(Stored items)
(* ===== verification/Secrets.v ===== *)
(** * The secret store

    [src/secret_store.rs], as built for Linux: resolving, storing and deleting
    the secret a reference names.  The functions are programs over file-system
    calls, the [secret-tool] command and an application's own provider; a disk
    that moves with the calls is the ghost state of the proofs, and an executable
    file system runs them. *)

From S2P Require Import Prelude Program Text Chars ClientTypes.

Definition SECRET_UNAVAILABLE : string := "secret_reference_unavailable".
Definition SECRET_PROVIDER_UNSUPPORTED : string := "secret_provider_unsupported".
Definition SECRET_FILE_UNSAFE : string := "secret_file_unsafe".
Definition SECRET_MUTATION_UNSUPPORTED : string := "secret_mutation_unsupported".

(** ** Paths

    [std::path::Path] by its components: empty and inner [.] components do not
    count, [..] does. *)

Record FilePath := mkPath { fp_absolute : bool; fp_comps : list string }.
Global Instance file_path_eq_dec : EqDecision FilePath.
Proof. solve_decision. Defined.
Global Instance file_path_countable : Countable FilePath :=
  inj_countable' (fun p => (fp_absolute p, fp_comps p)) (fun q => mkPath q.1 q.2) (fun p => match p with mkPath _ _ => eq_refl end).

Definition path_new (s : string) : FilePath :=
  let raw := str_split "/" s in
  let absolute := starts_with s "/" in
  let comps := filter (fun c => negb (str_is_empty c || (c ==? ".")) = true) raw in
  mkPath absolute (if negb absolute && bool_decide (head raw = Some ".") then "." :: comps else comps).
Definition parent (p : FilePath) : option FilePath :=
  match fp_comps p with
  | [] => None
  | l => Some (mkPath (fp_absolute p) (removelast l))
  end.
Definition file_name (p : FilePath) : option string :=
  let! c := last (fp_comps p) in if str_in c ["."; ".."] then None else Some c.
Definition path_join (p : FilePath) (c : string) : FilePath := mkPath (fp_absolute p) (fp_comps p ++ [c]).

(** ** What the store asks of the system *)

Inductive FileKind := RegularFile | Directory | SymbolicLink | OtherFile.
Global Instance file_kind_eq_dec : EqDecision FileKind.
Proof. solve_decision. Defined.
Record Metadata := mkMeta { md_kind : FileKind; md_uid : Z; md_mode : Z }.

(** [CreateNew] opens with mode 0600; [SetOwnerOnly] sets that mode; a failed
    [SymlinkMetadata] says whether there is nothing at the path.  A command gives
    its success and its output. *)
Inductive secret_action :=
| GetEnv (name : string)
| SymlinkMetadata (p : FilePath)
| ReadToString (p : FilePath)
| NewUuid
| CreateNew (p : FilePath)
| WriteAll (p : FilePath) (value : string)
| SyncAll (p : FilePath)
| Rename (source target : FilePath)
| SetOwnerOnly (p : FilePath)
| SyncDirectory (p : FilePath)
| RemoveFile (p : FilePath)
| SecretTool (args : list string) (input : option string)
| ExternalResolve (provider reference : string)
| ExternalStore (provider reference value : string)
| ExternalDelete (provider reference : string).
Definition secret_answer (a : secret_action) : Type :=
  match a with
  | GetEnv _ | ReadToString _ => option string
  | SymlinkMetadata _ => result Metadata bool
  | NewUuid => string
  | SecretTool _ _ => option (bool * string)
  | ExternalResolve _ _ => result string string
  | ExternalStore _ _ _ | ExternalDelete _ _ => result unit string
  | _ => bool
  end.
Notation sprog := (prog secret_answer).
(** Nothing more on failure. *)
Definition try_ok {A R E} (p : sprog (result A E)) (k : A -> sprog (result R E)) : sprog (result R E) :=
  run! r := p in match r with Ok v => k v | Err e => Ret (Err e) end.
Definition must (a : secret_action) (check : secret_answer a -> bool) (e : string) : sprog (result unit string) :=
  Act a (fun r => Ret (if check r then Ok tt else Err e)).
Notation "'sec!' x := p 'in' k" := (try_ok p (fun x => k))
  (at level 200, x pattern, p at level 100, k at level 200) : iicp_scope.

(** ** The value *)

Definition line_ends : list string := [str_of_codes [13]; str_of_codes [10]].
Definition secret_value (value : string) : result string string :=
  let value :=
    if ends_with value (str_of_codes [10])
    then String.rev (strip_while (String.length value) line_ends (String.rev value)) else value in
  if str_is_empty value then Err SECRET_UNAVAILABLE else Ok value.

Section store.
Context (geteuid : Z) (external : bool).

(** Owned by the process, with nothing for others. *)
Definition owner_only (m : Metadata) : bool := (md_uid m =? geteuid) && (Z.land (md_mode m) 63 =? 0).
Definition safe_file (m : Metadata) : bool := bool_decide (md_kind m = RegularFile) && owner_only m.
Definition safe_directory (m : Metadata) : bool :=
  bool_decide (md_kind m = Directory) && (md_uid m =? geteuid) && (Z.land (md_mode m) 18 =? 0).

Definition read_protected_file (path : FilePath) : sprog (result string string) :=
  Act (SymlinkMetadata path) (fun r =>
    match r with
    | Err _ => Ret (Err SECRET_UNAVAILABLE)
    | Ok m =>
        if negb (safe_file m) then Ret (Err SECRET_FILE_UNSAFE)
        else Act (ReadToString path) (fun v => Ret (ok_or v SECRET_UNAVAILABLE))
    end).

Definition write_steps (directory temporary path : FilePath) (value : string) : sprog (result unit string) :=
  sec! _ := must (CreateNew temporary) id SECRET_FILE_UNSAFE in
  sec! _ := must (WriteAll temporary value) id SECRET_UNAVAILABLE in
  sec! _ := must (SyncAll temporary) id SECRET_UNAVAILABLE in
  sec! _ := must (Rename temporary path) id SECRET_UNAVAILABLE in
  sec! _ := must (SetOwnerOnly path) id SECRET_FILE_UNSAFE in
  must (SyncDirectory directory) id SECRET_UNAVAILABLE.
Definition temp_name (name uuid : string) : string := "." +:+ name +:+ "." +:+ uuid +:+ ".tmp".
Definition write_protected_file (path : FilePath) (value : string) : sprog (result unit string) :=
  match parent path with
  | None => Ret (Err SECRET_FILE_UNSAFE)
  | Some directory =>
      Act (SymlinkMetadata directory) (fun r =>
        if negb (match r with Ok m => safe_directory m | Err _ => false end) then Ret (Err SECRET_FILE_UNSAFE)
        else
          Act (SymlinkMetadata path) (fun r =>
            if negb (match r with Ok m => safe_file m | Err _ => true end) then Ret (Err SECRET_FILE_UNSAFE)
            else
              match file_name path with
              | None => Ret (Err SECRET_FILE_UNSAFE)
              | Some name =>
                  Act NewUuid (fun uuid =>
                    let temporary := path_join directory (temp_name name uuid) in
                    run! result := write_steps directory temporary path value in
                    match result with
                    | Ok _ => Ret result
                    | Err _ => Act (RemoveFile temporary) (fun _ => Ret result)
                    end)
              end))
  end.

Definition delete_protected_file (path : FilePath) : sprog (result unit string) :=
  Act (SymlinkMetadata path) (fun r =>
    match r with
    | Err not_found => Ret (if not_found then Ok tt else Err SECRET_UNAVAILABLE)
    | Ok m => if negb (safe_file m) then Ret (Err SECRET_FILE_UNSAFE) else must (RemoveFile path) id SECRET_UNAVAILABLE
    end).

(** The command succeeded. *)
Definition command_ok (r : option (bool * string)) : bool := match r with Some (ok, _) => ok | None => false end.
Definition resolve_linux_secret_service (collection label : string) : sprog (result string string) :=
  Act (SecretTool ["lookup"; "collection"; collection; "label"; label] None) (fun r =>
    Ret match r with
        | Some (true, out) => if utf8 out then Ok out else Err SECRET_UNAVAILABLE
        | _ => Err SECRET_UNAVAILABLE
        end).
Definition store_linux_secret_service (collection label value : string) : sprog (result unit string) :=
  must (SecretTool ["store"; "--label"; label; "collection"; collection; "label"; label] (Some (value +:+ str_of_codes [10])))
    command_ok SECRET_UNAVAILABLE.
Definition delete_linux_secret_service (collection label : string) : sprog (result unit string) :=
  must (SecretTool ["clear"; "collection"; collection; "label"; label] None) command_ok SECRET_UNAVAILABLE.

PROBLEM DETAILS
Could you set down, word for word, only the lines above from the line with "(fun _ => Ret result)" to the line with "Definition store_linux_secret_service (collection", including both?

OUTPUT OF THE TASK
                    | Err _ => Act (RemoveFile temporary) (fun _ => Ret result)
                    end)
              end))
  end.

Definition delete_protected_file (path : FilePath) : sprog (result unit string) :=
  Act (SymlinkMetadata path) (fun r =>
    match r with
    | Err not_found => Ret (if not_found then Ok tt else Err SECRET_UNAVAILABLE)
    | Ok m => if negb (safe_file m) then Ret (Err SECRET_FILE_UNSAFE) else must (RemoveFile path) id SECRET_UNAVAILABLE
    end).

(** The command succeeded. *)
Definition command_ok (r : option (bool * string)) : bool := match r with Some (ok, _) => ok | None => false end.
Definition resolve_linux_secret_service (collection label : string) : sprog (result string string) :=
  Act (SecretTool ["lookup"; "collection"; collection; "label"; label] None) (fun r =>
    Ret match r with
        | Some (true, out) => if utf8 out then Ok out else Err SECRET_UNAVAILABLE
        | _ => Err SECRET_UNAVAILABLE
        end).
Definition store_linux_secret_service (collection label value : string) : sprog (result unit string) :=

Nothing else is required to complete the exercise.